Welche Bedeutung hat die Bündner Landwirtschaft noch?
Wirtschaftlich gesehen spielt die Schweizer Landwirtschaft keine grosse Rolle. Wie der Schweizer Bauernverband in einem Bericht festhält, erwirtschaftet sie nur 0,6 Prozent des Bruttoinlandproduktes.
Man müsse den Wert und die Bedeutung der Landwirtschaft aber nicht nur an wirtschaftlichen Faktoren messen, sondern auch an den Investitionen, die sie in ländlichen Gebieten tätigt oder an deren Besiedlung, meint der Präsident des Bündner Bauernverbandes, Thomas Roffler. «Vor allem aber auch an den Arbeitsplätzen, die durch die Landwirtschaft im ländlichen Raum entstehen.»
Das Bruttoinlandprodukt sei eine Zahl, die nicht die ganze Schweiz widerspiegle, meint Roffler.
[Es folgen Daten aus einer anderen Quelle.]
(* ===== verification/Payload.v ===== *)
(** What the gateway changes of a request on its way to a backend: the JSON payload
    ([rewritePayload], [forceStreamingUsage] and [replaceModel] of
    [src/internal/gateway/service.go]), the session identifier and its headers
    ([src/internal/gateway/session_affinity.go]) and the HTTP headers
    ([src/internal/proxy/headers.go]).

    [encoding/json] is a parameter: [Bytes] is a JSON text, as a body or as a
    [json.RawMessage].  [strings.ToLower] is a parameter. *)

From Stdlib Require Import Ascii.
From stdpp Require Import pretty.
From S2P Require Import Prelude GoStrings Validate.

(** ** The payload *)

(** The errors of [rewritePayload]. *)
Inductive PayloadError := BodyNotObject | ModelRequired | ModelNotString | ModelTooLong | EncodeFailed.

(** [json.Unmarshal] into a map gives an error, a nil map (for [null]) or the
    members; into a string or a bool, an error or the value.  [json.Marshal] of a map
    of raw messages fails when one is not valid. *)
Class Json (Bytes : Type) := {
  unmarshal_map : Bytes -> option (option (gmap string Bytes));
  unmarshal_string : Bytes -> option string;
  unmarshal_bool : Bytes -> option bool;
  marshal_map : gmap string Bytes -> option Bytes;
  marshal_string : string -> Bytes;
  raw_true : Bytes
}.
(** ** Admission *)

Definition emergency (client : Client) (limit : Z) : G (APIError + Admittance) :=
  ok ← call_ok (CEmergencyAcquire (cl_PriorityClass client) (cl_ID client) limit);
  (if sv_emergencyObserver s then call (CEmergencyObserved (cl_PriorityClass client) ok) else ret tt);;
  if negb ok then ret (inl (gatewayUnavailable (sv_retryAfter s)))
  else ret (inr (ByEmergency (cl_PriorityClass client) (cl_ID client))).

(** The [acquire] closure: the request is refused as stale unless the snapshot still
    says what the request was made from. *)
Definition admit_current (rawKey : string) (req : AdmissionRequest) (current : Snapshot) : G (AdmissionDecision * option Error) :=
  auth ← validateAPIKeySnapshot rawKey current;
  let stale := ret ({| ad_Lease := None; ad_Reason := ReasonStaleConfiguration; ad_RetryAt := None;
                       ad_ConcurrencyScope := AdmissionNoScope |}, None) in
  match auth, sn_PoolsByID current !! ar_PoolID req with
  | inr (client, key), Some pool =>
    if negb (sn_Revision current =? ar_ConfigurationRevision req) || negb (ak_ID key =? ar_APIKeyID req) ||
       negb (cl_ID client =? ar_ClientID req) || negb (bool_decide (cl_PriorityClass client = ar_PriorityClass req)) ||
       negb (cl_Revision client =? ar_ClientPolicyRevision req) || negb (mp_Enabled pool) ||
       negb (allowed current (ar_ClientID req) (ar_PoolID req)) ||
       negb (mp_MaxGatewayInflight pool =? ar_PoolGatewayInflightLimit req) ||
       negb (mp_HighPriorityReserve pool =? ar_PoolHighPriorityReserve req)
    then stale
    else call (CAdmissionAcquire req)
  | _, _ => stale
  end.
(* ===== verification/Exchange.v ===== *)
(** The exchange of the proxy with a backend and with the client.

    For every behaviour of the environment: one head is written to the client at most,
    the bytes written are those read from the backend, in order and from the start, and
    a request is sent a second time only to another backend and only while nothing was
    written.  What the proxy asks of its caller is the class [Callbacks]. *)

From Stdlib Require Import Ascii.
From S2P Require Import Prelude Domain GoStrings Payload UsageInspector Effects Calls Proxy Service Traces.

(** The request that is sent to a target. *)
Definition upstream_request {Bytes : Type} (range_headers : Header -> list (string * list string)) (request : Request Bytes)
    (target : Target) : UpstreamRequest Bytes :=
  {| up_Backend := be_ID (tg_Backend target); up_Method := rq_Method request;
     up_URL := String.append (TrimRight "/"%char (be_BaseURL (tg_Backend target))) (rq_Path request);
     up_Header := PrepareUpstreamHeaders range_headers (rq_Headers request) (rq_RequestID request) (rq_Priority request)
                    (tg_UpstreamAPIKey target);
     up_Body := rq_Body request |}.

Section Exchange.
Context {Bytes St : Type}.
Context (range_headers : Header -> list (string * list string)) (Decode : list ascii -> DecodeResult)
  (ParseMediaType : string -> option string) (ToLower : string -> string).

Abbreviation History := (list (Event (Call Bytes))).
Abbreviation P := (M (Call Bytes) St).

(** ** One response *)

(** [r] says what the history [t] of the copy did to the client. *)
Definition recorded (head : ResponseHead) (r : Result) (t : History) : Prop :=
  re_Status r = rh_StatusCode head /\ re_BytesSent r = Z.of_nat (length (written t)) /\
  (if re_ResponseStarted r
   then exists dest, heads t = [(rh_StatusCode head, CopyResponseHeaders range_headers dest (rh_Header head))]
   else untouched t).

(** The copy since [h0]: [rest] was read and not yet written. *)
Definition copying (h0 : History) (head : ResponseHead) (rest : list ascii) (h : History) (c : Copier) : Prop :=
  exists t, h = h0 ++ t /\ cp_response c = head /\ recorded head (cp_result c) t /\ received t = written t ++ rest /\ sends t = [].

Definition orderly (t : History) : Prop := (length (heads t) <= 1)%nat /\ written t `prefix_of` received t.

(** The copy since [h0] when it was cut short. *)
Definition stopped (h0 h : History) : Prop := exists t, h = h0 ++ t /\ orderly t /\ sends t = [].

Lemma copying_stopped h0 head rest h c : copying h0 head rest h c -> stopped h0 h.
Proof.
  intros (t & -> & _ & (_ & _ & Hs) & Hr & Hn). exists t. split; [done|]. split; [|done]. split; [|rewrite Hr; by apply prefix_app_r].
  destruct (re_ResponseStarted _); [by destruct Hs as [? ->]|]. destruct (untouched_written t Hs) as [-> _]. cbn. lia.
Qed.

(** Events that are not of the exchange change nothing. *)
Lemma copying_foreign h0 head rest h c e : copying h0 head rest h c -> foreign e = true -> copying h0 head rest (h ++ [e]) c.
Proof.
  intros (t & -> & Hc & (Hst & Hb & Hs) & Hr & Hn) He.
  destruct (foreign_history [e]) as (Hu & Eh & Ew & Er & En); [by constructor|].
  exists (t ++ [e]). rewrite app_assoc. unfold recorded, heads, written, received, sends in *.
  rewrite !bind_app, omap_app, Eh, Ew, Er, En, !app_nil_r. split; [done|]. split; [done|]. split; [|done]. do 2 (split; [done|]).
  destruct (re_ResponseStarted _); [done|]. by apply Forall_app.
Qed.

(** The copy looks at these fields of the copier only. *)
Lemma copying_ext h0 head rest h c c' :
  cp_response c' = cp_response c -> re_Status (cp_result c') = re_Status (cp_result c) ->
  re_BytesSent (cp_result c') = re_BytesSent (cp_result c) -> re_ResponseStarted (cp_result c') = re_ResponseStarted (cp_result c) ->
  copying h0 head rest h c -> copying h0 head rest h c'.
Proof. intros E1 E2 E3 E4 (t & ? & ? & Hr & ?). exists t. unfold recorded in *. by rewrite E1, E2, E3, E4. Qed.

Definition unchanged (c c' : Copier) : Prop :=
  re_Err (cp_result c') = re_Err (cp_result c) /\ re_Cancelled (cp_result c') = re_Cancelled (cp_result c).

Lemma commit_copies h0 head rest env h (st : St) c :
  copying h0 head rest h c ->
  wp env (commit range_headers c) (fun o h' _ =>
    match o with
    | Returned c' => copying h0 head rest h' c' /\ re_ResponseStarted (cp_result c') = true /\ unchanged c c'
    | _ => stopped h0 h'
    end) h st.
Proof.
  intros Hc. unfold commit. destruct (re_ResponseStarted (cp_result c)) eqn:Hs; [by apply wp_ret|].
  apply wp_bind, wp_call; [intros dest|by eapply copying_stopped, copying_foreign].
  apply (copying_foreign _ _ _ _ _ (Answered CResponseHeader dest)) in Hc; [|done]. revert Hc. generalize (h ++ [Answered CResponseHeader dest]).
  clear h. intros h (t & -> & Hr & (Hst & Hb & Hu) & Hrec & Hn). rewrite Hs in Hu. destruct (untouched_written t Hu) as [Eh Ew].
  rewrite Ew in *. unfold heads, written, received, sends in *. apply wp_bind, wp_call; [intros []|].
  - apply wp_bind, wp_call_ok. intros elapsed. apply wp_ret. split; [|done].
    eexists (t ++ [_; _]). split; [rewrite <- !app_assoc; reflexivity|]. cbn [cp_response set_result cp_result].
    split; [done|]. unfold recorded, heads, written, received, sends. cbn [re_Status re_BytesSent re_ResponseStarted].
    rewrite !bind_app, omap_app, Eh, Ew, Hrec, Hn. rewrite Hr. cbn. rewrite !app_nil_r. split; [|done]. split; [done|]. split; [done|]. by eexists.
  - eexists (t ++ [_]). split; [by rewrite app_assoc|]. unfold orderly, heads, written, received, sends.
    rewrite !bind_app, omap_app, Eh, Ew, Hn. cbn. split; [|done]. split; [lia|apply prefix_nil].
Qed.

(** One write of [data], of which the writer accepts [n] bytes. *)
Lemma copying_write h0 head data h c n err :
  copying h0 head data h c -> re_ResponseStarted (cp_result c) = true -> 0 <= n <= Z.of_nat (length data) ->
  copying h0 head (drop (Z.to_nat n) data) (h ++ [Answered (CWrite data) (n, err)])
    (set_result (fun r => {| r with re_BytesSent := re_BytesSent r + n |}) c).
Proof.
  intros (t & -> & Hr & (Hst & Hb & Hh) & Hrec & Hsn) Hs Hn. eexists (t ++ [_]). split; [by rewrite app_assoc|]. split; [done|].
  rewrite Hs in Hh. unfold recorded, heads, written, received, sends in *. rewrite !bind_app, omap_app, Hsn. cbn. rewrite Hs, !app_nil_r.
  split; [split; [done|]; split; [rewrite length_app, length_take; lia|done]|]. split; [|done]. by rewrite Hrec, <- app_assoc, take_drop.
Qed.

(** Whatever becomes of a write, the client has a prefix. *)
Lemma write_stops h0 head data h c e : copying h0 head data h c -> re_ResponseStarted (cp_result c) = true ->
  e = Panicked (CWrite data) \/ (exists a, e = Answered (CWrite data) a) -> stopped h0 (h ++ [e]).
Proof.
  intros (t & -> & _ & (_ & _ & Hh) & Hrec & Hsn) Hs He. rewrite Hs in Hh. destruct Hh as [dest Hh]. exists (t ++ [e]).
  split; [by rewrite app_assoc|]. unfold orderly, heads, written, received, sends in *. rewrite !bind_app, omap_app, Hsn, Hh, Hrec.
  destruct He as [->|[[n err] ->]]; cbn; rewrite !app_nil_r; (split; [|done]); (split; [done|]); [by apply prefix_app_r|].
  apply prefix_app. rewrite <- (take_drop (Z.to_nat n) data) at 2. by apply prefix_app_r.
Qed.

Lemma stopped_foreign h0 h e : stopped h0 h -> foreign e = true -> stopped h0 (h ++ [e]).
Proof.
  intros (t & -> & [Hh Hp] & Hn) He. destruct (foreign_history [e]) as (_ & Fh & Fw & Fr & Fn); [by constructor|].
  exists (t ++ [e]). split; [by rewrite app_assoc|]. unfold orderly, heads, written, received, sends in *.
  by rewrite !bind_app, omap_app, Fh, Fw, Fr, Fn, !app_nil_r, Hn.
Qed.

(** The write of what was read: on success nothing is left, and otherwise the result
    has an error. *)
Lemma write_copies h0 head data proven env h (st : St) c :
  copying h0 head data h c ->
  wp env (write range_headers Decode data proven c) (fun o h' _ =>
    match o with
    | Returned (c', None) => copying h0 head [] h' c' /\ re_ResponseStarted (cp_result c') = true /\ unchanged c c'
    | Returned (c', Some _) => (exists rest, copying h0 head rest h' c') /\ re_Err (cp_result c') <> None
    | _ => stopped h0 h'
    end) h st.
Proof.
  intros Hc. unfold write. apply wp_bind. eapply wp_mono; [by apply commit_copies|].
  intros [c1| |] h1 s1; [|done|done]. intros (H1 & Hs & Hun). apply wp_bind, wp_call; [intros [n err]|eapply write_stops; eauto].
  assert (Hstop : stopped h0 (h1 ++ [Answered (CWrite data) (n, err)])) by (eapply write_stops; eauto).
  apply wp_bind, wp_call; [intros []|by apply stopped_foreign].
  destruct ((0 <=? n) && (n <=? Z.of_nat (length data))) eqn:Hn; [|by apply stopped_foreign].
  apply wp_bind. unfold or_panic. case_match; [|by apply stopped_foreign]. apply wp_ret. b2p.
  assert (Hw : copying h0 head (drop (Z.to_nat n) data) (h1 ++ [Answered (CWrite data) (n, err)])
    (set_result (fun r => {| r with re_BytesSent := re_BytesSent r + n |}) c1)) by (apply copying_write; [done|done|lia]).
  apply (copying_foreign _ _ _ _ _ (Answered CFlush tt)) in Hw; [|done].
  case_match eqn:Hdone.
  - apply wp_ret. split; [|by split]. destruct err; [done|]. b2p. rewrite drop_ge in Hw by lia. by eapply copying_ext; [..|apply Hw].
  - apply wp_bind, wp_call_ok. intros ctxErr. apply wp_ret. split; [|done]. eexists. eapply copying_foreign; [|done].
    by eapply copying_ext; [..|apply Hw].
Qed.

Lemma copying_read h0 head h c data e :
  copying h0 head [] h c -> copying h0 head data (h ++ [Answered CRead (data, e)]) c.
Proof.
  intros (t & -> & Hr & (Hst & Hb & Hh) & Hrec & Hn). eexists (t ++ [_]). split; [by rewrite app_assoc|]. split; [done|].
  unfold recorded, heads, written, received, sends in *. rewrite !bind_app, omap_app, Hn, Hrec. cbn. rewrite !app_nil_r.
  split; [|done]. do 2 (split; [done|]). destruct (re_ResponseStarted _); [done|]. apply Forall_app. by repeat constructor.
Qed.

Lemma read_stops h0 head rest h c : copying h0 head rest h c -> stopped h0 (h ++ [Panicked CRead]).
Proof.
  intros Hc. apply copying_stopped in Hc as (t & -> & Ho & Hn). eexists (t ++ [_]). split; [by rewrite app_assoc|].
  unfold orderly, heads, written, received, sends in *. rewrite !bind_app, omap_app, Hn. cbn. by rewrite !app_nil_r.
Qed.

(** How a copy ended: without an error nothing is left, and it may be retried only
    when the client has nothing and nothing was read. *)
Definition copied (h0 : History) (head : ResponseHead) (h : History) (c : Copier) (retryable : bool) : Prop :=
  (exists rest, copying h0 head rest h c) /\
  (re_Err (cp_result c) = None -> re_Cancelled (cp_result c) = false -> copying h0 head [] h c /\ re_ResponseStarted (cp_result c) = true) /\
  (retryable = true -> copying h0 head [] h c /\ re_ResponseStarted (cp_result c) = false).

Lemma cancelled_copies h0 head rest env h (st : St) c :
  copying h0 head rest h c -> wp env cancelled (fun o h' _ => o <> Exhausted /\ o <> Panicking /\ copying h0 head rest h' c) h st.
Proof. intros Hc. unfold cancelled. apply wp_bind, wp_call_ok. intros e. apply wp_ret. do 2 (split; [done|]). by apply copying_foreign. Qed.

Lemma read_failed_copies h0 head rest env h (st : St) e first count proven c :
  copying h0 head rest h c -> (count = 0%nat -> rest = []) ->
  wp env (read_failed e first count proven c) (fun o h' _ =>
    match o with Returned (c', retryable, _) => copied h0 head h' c' retryable | _ => stopped h0 h' end) h st.
Proof.
  intros Hc Hrest. unfold read_failed. apply wp_bind. eapply wp_mono; [by apply (cancelled_copies _ _ _ _ _ _ _ Hc)|].
  intros [over| |] h1 s1 (? & ? & H1); [|done|done]. destruct over.
  - destruct (first && _); apply wp_bind.
    + apply wp_bind, wp_call_ok. intros ctx. apply wp_ret, wp_ret. split; [|split; [|done]].
      * exists rest. eapply copying_foreign; [|done]. by eapply copying_ext; [..|exact H1].
      * done.
    + apply wp_ret, wp_ret. split; [|done]. exists rest. by eapply copying_ext; [..|exact H1].
  - apply wp_ret. split; [|split; [done|]].
    + exists rest. by eapply copying_ext; [..|exact H1].
    + intros Hr. cbn in Hr. b2p. split; [|done]. rewrite Hrest in H1 by (apply Nat.eqb_eq; assumption). by eapply copying_ext; [..|exact H1].
Qed.

(** The step of the loop that hands the data to the client. *)
Lemma step_copies h0 head data proven env h (st : St) c :
  copying h0 head data h c ->
  wp env (if (0 <? length data)%nat then write range_headers Decode data proven c else ret (c, None)) (fun o h' _ =>
    match o with
    | Returned (c', None) => copying h0 head [] h' c' /\ unchanged c c'
    | Returned (c', Some _) => (exists rest, copying h0 head rest h' c') /\ re_Err (cp_result c') <> None
    | _ => stopped h0 h'
    end) h st.
Proof.
  intros Hc. destruct data as [|a data]; [by apply wp_ret|]. cbn [length Nat.ltb Nat.leb].
  eapply wp_mono; [by apply write_copies|]. intros [[c' [|]]| |] h' st'; try done. by intros (? & _ & ?).
Qed.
Die Wirtschaftsleistungen werden in den grossen urbanen Zentren erzielt, aber rund 20 Prozent der Schweizer Bevölkerung lebt in ländlichen Verhältnissen – und in Graubünden ist diese Prozentzahl deutlich höher. «Die Landwirtschaft investiert in den ländlichen Raum und das kommt diesen Menschen stark zugute», ist sich Roffler sicher.
Das bringt die Bündner Landwirtschaft
Das seien Investitionen wie Bautätigkeiten, die Erschliessung von abgelegenen Gebieten und die Sanierung von Alpen, so Roffler weiter. «Das schafft wiederum Einkommens- und Verdienstmöglichkeiten», sagt er. Ausserdem produziere die Bündner Landwirtschaft viele regionale Produkte, die geschätzt würden. Mit der Pflege der Alpen und der ländlichen Gebiete lege sie zudem den Boden für einen erfolgreichen Tourismus. «Genau dort, wo die Bündner Bauern im Sommer die Alpen mit über 100'000 Stück Vieh bewirtschaften und sie damit offenhalten, sind jetzt Skifahrer unterwegs», sagt der Präsident des Bündner Bauernverbandes.
Sowieso könne der ländliche Raum der Schweiz in Zukunft nur dann erhalten werden, wenn dort auch Landwirtschaft betrieben werde, so Roffler. Diesbezüglich müsse man das Bewusstsein der urbanen Bevölkerung steigern, die gerade diese Orte als Naherholungsgebiet nutze.